"""

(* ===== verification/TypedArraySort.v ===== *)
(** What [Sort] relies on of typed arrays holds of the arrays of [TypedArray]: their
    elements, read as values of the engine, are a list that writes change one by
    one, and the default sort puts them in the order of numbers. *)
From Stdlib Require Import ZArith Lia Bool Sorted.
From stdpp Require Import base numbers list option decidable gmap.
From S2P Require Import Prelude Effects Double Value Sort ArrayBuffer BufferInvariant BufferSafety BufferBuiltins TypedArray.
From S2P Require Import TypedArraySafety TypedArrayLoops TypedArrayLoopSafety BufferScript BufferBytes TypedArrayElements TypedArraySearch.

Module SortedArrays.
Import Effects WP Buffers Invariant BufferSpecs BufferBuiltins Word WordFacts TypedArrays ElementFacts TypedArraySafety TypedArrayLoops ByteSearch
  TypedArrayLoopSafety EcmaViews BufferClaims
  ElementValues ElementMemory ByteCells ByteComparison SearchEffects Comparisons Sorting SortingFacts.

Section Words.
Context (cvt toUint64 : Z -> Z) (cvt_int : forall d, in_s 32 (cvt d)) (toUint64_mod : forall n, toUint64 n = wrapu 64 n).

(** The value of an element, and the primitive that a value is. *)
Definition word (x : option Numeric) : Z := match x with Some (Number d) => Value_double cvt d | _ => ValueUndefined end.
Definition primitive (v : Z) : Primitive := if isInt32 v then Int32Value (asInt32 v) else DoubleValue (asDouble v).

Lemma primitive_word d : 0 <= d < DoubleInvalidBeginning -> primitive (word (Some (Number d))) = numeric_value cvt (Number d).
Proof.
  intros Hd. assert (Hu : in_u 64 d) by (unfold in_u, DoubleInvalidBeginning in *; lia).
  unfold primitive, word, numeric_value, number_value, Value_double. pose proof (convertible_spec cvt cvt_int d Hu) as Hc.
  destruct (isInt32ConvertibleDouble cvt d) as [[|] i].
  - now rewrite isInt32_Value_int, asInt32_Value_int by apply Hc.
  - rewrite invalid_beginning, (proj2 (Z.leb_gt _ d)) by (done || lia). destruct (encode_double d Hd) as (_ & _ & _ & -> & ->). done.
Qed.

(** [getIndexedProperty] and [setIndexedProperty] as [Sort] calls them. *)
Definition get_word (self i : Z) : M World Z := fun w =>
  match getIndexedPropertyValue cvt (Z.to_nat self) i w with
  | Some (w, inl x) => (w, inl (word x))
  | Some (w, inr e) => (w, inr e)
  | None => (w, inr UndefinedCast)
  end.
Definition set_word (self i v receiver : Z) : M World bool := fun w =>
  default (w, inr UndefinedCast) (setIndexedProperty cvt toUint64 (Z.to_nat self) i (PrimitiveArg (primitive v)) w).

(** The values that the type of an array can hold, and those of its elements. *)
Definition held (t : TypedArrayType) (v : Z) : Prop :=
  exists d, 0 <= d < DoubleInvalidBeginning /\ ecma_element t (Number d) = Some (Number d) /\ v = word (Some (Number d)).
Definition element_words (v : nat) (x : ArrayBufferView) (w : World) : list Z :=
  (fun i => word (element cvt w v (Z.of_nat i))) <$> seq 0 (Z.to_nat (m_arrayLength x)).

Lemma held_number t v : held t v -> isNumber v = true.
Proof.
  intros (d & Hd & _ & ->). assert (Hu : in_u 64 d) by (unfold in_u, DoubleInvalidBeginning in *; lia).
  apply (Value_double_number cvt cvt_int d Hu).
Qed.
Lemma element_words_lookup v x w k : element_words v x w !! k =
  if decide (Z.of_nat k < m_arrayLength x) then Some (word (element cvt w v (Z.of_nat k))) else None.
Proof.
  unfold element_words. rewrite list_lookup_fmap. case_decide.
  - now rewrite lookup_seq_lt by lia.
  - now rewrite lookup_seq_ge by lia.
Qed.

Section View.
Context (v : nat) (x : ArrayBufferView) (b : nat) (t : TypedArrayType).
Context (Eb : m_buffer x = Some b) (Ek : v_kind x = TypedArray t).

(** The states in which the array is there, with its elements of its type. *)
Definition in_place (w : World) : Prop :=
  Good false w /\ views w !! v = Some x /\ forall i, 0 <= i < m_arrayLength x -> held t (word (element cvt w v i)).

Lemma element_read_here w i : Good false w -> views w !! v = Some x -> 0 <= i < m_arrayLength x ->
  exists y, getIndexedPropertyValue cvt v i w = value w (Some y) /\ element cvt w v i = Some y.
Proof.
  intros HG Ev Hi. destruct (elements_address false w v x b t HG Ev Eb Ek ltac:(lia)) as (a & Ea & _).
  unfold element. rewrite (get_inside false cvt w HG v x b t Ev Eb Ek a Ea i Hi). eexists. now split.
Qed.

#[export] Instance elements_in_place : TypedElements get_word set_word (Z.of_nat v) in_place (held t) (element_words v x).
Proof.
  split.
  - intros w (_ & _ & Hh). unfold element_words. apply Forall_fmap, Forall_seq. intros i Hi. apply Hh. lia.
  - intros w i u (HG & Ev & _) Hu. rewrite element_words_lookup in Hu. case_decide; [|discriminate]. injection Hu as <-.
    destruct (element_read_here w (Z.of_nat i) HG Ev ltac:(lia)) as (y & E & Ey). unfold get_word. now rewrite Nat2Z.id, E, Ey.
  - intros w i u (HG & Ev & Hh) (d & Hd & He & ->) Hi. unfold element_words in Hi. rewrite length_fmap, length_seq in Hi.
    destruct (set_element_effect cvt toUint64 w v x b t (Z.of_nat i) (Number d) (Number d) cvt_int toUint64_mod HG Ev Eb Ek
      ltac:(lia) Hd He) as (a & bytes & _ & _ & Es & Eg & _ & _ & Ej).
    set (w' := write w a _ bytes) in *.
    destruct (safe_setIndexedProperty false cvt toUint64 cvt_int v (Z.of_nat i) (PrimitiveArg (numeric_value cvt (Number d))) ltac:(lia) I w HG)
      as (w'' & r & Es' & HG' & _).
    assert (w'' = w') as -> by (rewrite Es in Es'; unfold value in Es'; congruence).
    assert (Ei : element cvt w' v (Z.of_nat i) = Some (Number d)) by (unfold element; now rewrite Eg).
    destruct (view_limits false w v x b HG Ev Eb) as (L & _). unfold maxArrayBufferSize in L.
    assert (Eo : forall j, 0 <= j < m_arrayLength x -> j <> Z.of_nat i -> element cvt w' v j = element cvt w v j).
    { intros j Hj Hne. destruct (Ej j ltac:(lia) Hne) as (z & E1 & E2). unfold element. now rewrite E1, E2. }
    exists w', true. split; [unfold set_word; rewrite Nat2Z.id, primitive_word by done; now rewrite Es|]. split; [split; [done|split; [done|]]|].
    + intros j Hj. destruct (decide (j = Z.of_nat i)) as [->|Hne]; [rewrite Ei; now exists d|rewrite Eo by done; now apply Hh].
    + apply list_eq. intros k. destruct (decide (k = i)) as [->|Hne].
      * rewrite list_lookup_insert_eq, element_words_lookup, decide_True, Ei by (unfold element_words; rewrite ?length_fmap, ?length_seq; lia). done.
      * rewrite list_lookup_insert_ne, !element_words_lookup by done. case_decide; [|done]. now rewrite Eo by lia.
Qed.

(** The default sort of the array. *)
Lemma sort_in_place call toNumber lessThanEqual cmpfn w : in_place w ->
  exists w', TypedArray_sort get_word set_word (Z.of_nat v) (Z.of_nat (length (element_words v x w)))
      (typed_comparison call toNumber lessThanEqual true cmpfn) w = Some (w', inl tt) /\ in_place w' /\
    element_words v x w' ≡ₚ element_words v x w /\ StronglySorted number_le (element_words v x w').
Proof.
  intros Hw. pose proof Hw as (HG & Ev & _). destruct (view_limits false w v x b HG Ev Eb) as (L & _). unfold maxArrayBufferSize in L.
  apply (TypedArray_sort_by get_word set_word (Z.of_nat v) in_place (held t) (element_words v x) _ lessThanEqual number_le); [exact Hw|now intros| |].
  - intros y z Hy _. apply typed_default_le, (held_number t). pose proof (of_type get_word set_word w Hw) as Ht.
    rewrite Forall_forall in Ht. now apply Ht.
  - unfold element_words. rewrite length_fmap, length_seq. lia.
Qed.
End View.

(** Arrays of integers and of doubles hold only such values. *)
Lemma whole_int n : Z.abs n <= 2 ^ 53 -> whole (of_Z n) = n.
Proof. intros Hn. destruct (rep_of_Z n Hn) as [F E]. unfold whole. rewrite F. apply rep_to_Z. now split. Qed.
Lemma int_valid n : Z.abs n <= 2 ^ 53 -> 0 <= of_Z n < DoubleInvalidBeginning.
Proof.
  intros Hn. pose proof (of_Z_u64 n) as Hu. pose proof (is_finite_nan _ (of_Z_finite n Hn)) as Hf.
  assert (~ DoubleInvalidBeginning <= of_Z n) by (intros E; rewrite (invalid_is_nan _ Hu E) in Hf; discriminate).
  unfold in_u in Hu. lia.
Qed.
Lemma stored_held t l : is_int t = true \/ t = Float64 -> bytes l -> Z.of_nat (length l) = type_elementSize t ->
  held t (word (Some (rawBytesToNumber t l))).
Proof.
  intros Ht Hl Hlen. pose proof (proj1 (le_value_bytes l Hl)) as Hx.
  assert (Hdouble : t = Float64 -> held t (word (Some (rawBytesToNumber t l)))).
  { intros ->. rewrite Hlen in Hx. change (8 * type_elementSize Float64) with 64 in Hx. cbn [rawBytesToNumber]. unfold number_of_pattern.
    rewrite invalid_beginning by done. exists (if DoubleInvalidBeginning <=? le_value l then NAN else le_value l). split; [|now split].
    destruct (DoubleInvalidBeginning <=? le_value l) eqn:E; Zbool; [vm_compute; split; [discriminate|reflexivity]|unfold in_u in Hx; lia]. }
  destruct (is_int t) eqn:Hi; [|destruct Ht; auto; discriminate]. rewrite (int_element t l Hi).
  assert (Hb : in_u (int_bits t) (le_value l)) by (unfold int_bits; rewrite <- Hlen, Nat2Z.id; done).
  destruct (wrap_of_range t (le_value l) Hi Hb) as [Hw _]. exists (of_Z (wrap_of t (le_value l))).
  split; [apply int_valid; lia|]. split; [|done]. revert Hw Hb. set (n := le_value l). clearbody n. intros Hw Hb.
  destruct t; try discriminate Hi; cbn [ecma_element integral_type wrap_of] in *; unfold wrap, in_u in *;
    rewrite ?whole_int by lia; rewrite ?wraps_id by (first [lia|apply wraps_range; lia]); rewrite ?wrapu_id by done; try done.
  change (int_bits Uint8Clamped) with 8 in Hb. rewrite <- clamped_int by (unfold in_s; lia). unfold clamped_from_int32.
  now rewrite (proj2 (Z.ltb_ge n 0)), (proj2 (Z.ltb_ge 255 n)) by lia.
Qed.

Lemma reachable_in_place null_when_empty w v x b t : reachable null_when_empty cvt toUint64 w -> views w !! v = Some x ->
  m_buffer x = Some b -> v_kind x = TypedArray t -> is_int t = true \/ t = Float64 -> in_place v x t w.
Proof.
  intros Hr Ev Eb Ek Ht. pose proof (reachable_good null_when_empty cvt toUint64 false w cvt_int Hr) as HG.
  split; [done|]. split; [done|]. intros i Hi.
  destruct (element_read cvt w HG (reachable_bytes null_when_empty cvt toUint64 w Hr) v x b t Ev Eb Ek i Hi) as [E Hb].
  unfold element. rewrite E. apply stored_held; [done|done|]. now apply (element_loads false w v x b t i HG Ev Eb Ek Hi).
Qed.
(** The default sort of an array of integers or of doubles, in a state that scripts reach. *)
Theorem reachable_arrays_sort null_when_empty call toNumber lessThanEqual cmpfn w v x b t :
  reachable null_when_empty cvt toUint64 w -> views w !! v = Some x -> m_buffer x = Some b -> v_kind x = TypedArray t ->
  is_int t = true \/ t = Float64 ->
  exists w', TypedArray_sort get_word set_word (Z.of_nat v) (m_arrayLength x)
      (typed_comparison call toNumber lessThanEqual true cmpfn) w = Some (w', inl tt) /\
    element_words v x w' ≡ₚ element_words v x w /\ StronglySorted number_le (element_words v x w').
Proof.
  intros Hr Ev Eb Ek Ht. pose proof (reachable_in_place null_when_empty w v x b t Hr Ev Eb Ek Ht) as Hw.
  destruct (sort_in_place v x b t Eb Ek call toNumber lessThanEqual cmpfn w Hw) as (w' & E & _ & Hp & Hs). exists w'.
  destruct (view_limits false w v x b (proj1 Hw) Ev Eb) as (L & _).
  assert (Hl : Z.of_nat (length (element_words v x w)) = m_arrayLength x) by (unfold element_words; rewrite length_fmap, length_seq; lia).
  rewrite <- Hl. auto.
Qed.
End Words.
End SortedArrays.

"""

■ What is needed
Repeat word for word each line from the one with "destruct (view_limits false w v x b (proj1" to the end of the records above, inclusive.

■ Solution to the exercise
  destruct (view_limits false w v x b (proj1 Hw) Ev Eb) as (L & _).
  assert (Hl : Z.of_nat (length (element_words v x w)) = m_arrayLength x) by (unfold element_words; rewrite length_fmap, length_seq; lia).
  rewrite <- Hl. auto.
Qed.
End Words.
End SortedArrays.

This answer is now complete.